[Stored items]
(** * maib e-commerce SDK (Python): request validation, response envelope
      handling and callback-signature verification

    A shallow embedding of the five modules of [maib_ecommerce_sdk]:

    - [maib_sdk.py]  (class [MaibSdk])   and its older twin
      [maibsdk.py]   (class [MAIBSDK]);
    - [maib_api.py]  (class [MaibApi])   and its older twin
      [maibapi.py]   (class [MAIBAPI]);
    - [maibauth.py]  (class [MAIBAuth]).

    Python objects are values of [pyval]; a call either returns a value or
    raises, which is the type [result].  The interpreter's builtins that the
    SDK relies on ([len], [isinstance], truthiness, [str], numeric [<],
    [sorted], [str.join], [str.encode], [hashlib.sha256],
    [base64.b64encode], [hmac.compare_digest]) are modelled next to the code
    that uses them. *)

From Stdlib Require Import ZArith List String Ascii Bool Lia.
From Stdlib Require Import Sorting.Permutation Sorting.Sorted.
From Stdlib Require Import Floats.SpecFloat Numbers.DecimalString.
Import ListNotations.

Set Warnings "-register-all".

Local Open Scope string_scope.
Local Open Scope Z_scope.
Local Open Scope list_scope.

(** * Python values *)

(** A [str] is a sequence of code points; the model keeps the code points
    U+0000..U+00FF, one [ascii] each, so [String.length] is [len].
    A [float] is an IEEE-754 value in the standard library's [spec_float]
    form ([m * 2^e], infinities, NaN).  A [dict] keeps its insertion order
    and is a list of bindings. *)
Inductive pyval : Type :=
| VNone
| VBool (b : bool)
| VInt (n : Z)
| VFloat (f : spec_float)
| VStr (s : string)
| VList (l : list pyval)
| VDict (d : list (string * pyval)).

Definition dict : Type := list (string * pyval).

(** Exceptions: the two classes the SDK declares, the builtin ones its code
    can run into, and those of the HTTP library. *)
Inductive exn : Type :=
| MaibPaymentException (msg : string)
| MaibTokenException (msg : string)
| TypeError
| AttributeError
| KeyError
| IndexError
| RequestException.

Inductive result (A : Type) : Type :=
| Ok (a : A)
| Raise (e : exn).

Arguments Ok {A} a.
Arguments Raise {A} e.

Definition bind {A B : Type} (m : result A) (k : A -> result B) : result B :=
  match m with
  | Ok a => k a
  | Raise e => Raise e
  end.

Declare Scope py_scope.
Delimit Scope py_scope with py.
Notation "x <- m ;; k" := (bind m (fun x => k))
  (at level 61, m at next level, right associativity) : py_scope.
Notation "m ;; k" := (bind m (fun _ => k))
  (at level 61, right associativity) : py_scope.
Local Open Scope py_scope.

(** [if c: raise e] *)
Definition raise_if (c : bool) (e : exn) : result unit :=
  if c then Raise e else Ok tt.

(** * Builtins *)

Module Builtins.

(** [x is None] *)
Definition is_none (v : pyval) : bool :=
  match v with VNone => true | _ => false end.

(** [x is True] *)
Definition is_True (v : pyval) : bool :=
  match v with VBool true => true | _ => false end.

(** [isinstance(x, str)] *)
Definition isinstance_str (v : pyval) : bool :=
  match v with VStr _ => true | _ => false end.
(** * kameroon-lib: the RSA-OAEP key helper of [src/index.js]

    A shallow embedding of the key helper (codec, key codec, key store and
    cipher engine) together with the part of the browser platform it calls
    (Base64, [parseInt], [localStorage], [crypto.subtle]), followed by the
    properties of the library established over that embedding. *)

From Stdlib Require Import ZArith Lia Ascii String List.
From stdpp Require Import base option list strings gmap.

Local Open Scope Z_scope.

(** ** Strings and buffers

    A JavaScript string is a sequence of UTF-16 code units and an
    [ArrayBuffer] a sequence of bytes; both are lists of integers here, the
    ranges being stated where they matter. *)

Definition is_byte (b : Z) : Prop := 0 <= b < 256.
Definition is_bytes (buf : list Z) : Prop := Forall is_byte buf.

(** A string literal of the source, as code units. *)
Definition lit (s : string) : list Z :=
  map (fun a => Z.of_N (N_of_ascii a)) (list_ascii_of_string s).

(** Integer conversions applied on a store into a typed array and by
    [String.fromCharCode]. *)
Definition ToUint8 (x : Z) : Z := x mod 256.
Definition ToUint16 (x : Z) : Z := x mod 65536.

(** [String.fromCharCode(c1, ..., cn)]. *)
Definition fromCharCode (codes : list Z) : list Z := map ToUint16 codes.

(** [str.charCodeAt(i)]; out of range the result is NaN, which a typed
    array stores as 0. *)
Definition charCodeAt (str : list Z) (i : nat) : Z :=
  match str !! i with
  | Some c => c
  | None => 0
  end.

(** *** Codec ([str2ab]; [ab2str] follows the platform it calls) *)

(** The [for] loop of [str2ab]: [n] iterations remain, [i] is the index. *)
Fixpoint str2ab_loop (str : list Z) (n i : nat) (bufView : list Z) : list Z :=
  match n with
  | O => bufView
  | S n' => str2ab_loop str n' (S i) (<[i := ToUint8 (charCodeAt str i)]> bufView)
  end.

Definition str2ab (str : list Z) : list Z :=
  let buf := replicate (length str) 0 in
  str2ab_loop str (length str) 0%nat buf.

(** ** Platform: Base64 ([window.btoa], [window.atob])

    After the HTML standard: [btoa] rejects a string with a code unit above
    U+00FF and otherwise encodes its code units as bytes; [atob] is the
    forgiving-base64 decoder. *)

(** The 6-bit groups of a byte sequence, most significant first; a final
    group of one or two bytes gives two or three sextets. *)
Fixpoint sextets (bs : list Z) : list Z :=
  match bs with
  | [] => []
  | [a] => [a / 4; (a mod 4) * 16]
  | [a; b] => [a / 4; (a mod 4) * 16 + b / 16; (b mod 16) * 4]
  | a :: b :: c :: rest =>
      a / 4 :: (a mod 4) * 16 + b / 16 :: (b mod 16) * 4 + c / 64 :: c mod 64
        :: sextets rest
  end.

Definition is_sextet (v : Z) : Prop := 0 <= v < 64.

(** The Base64 alphabet: A-Z, a-z, 0-9, +, /. *)
Definition b64_char (n : Z) : Z :=
  if n <? 26 then 65 + n
  else if n <? 52 then 71 + n
  else if n <? 62 then n - 4
  else if n =? 62 then 43
  else 47.

Definition b64_value (c : Z) : option Z :=
  if (65 <=? c) && (c <=? 90) then Some (c - 65)
  else if (97 <=? c) && (c <=? 122) then Some (c - 71)
  else if (48 <=? c) && (c <=? 57) then Some (c + 4)
  else if c =? 43 then Some 62
  else if c =? 47 then Some 63
  else None.

(** Number of '=' that complete the last quantum. *)
Definition b64_padding (bs : list Z) : nat := ((3 - length bs mod 3) mod 3)%nat.

Definition b64_encode (bs : list Z) : list Z :=
  map b64_char (sextets bs) ++ replicate (b64_padding bs) 61.

(** Bytes of a sequence of sextets: every four sextets give three bytes; a
    remainder of two gives one byte and of three gives two, the spare low
    bits being discarded. *)
Fixpoint b64_decode_groups (vs : list Z) : list Z :=
  match vs with
  | a :: b :: c :: d :: rest =>
      a * 4 + b / 16 :: (b mod 16) * 16 + c / 4 :: (c mod 4) * 64 + d
        :: b64_decode_groups rest
  | [a; b; c] => [a * 4 + b / 16; (b mod 16) * 16 + c / 4]
  | [a; b] => [a * 4 + b / 16]
  | _ => []
  end.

__Task description__: All lines of the entries above where "three" turns up should be reported.

__Answer space__:
    group of one or two bytes gives two or three sextets. *)
(** Bytes of a sequence of sextets: every four sextets give three bytes; a
    remainder of two gives one byte and of three gives two, the spare low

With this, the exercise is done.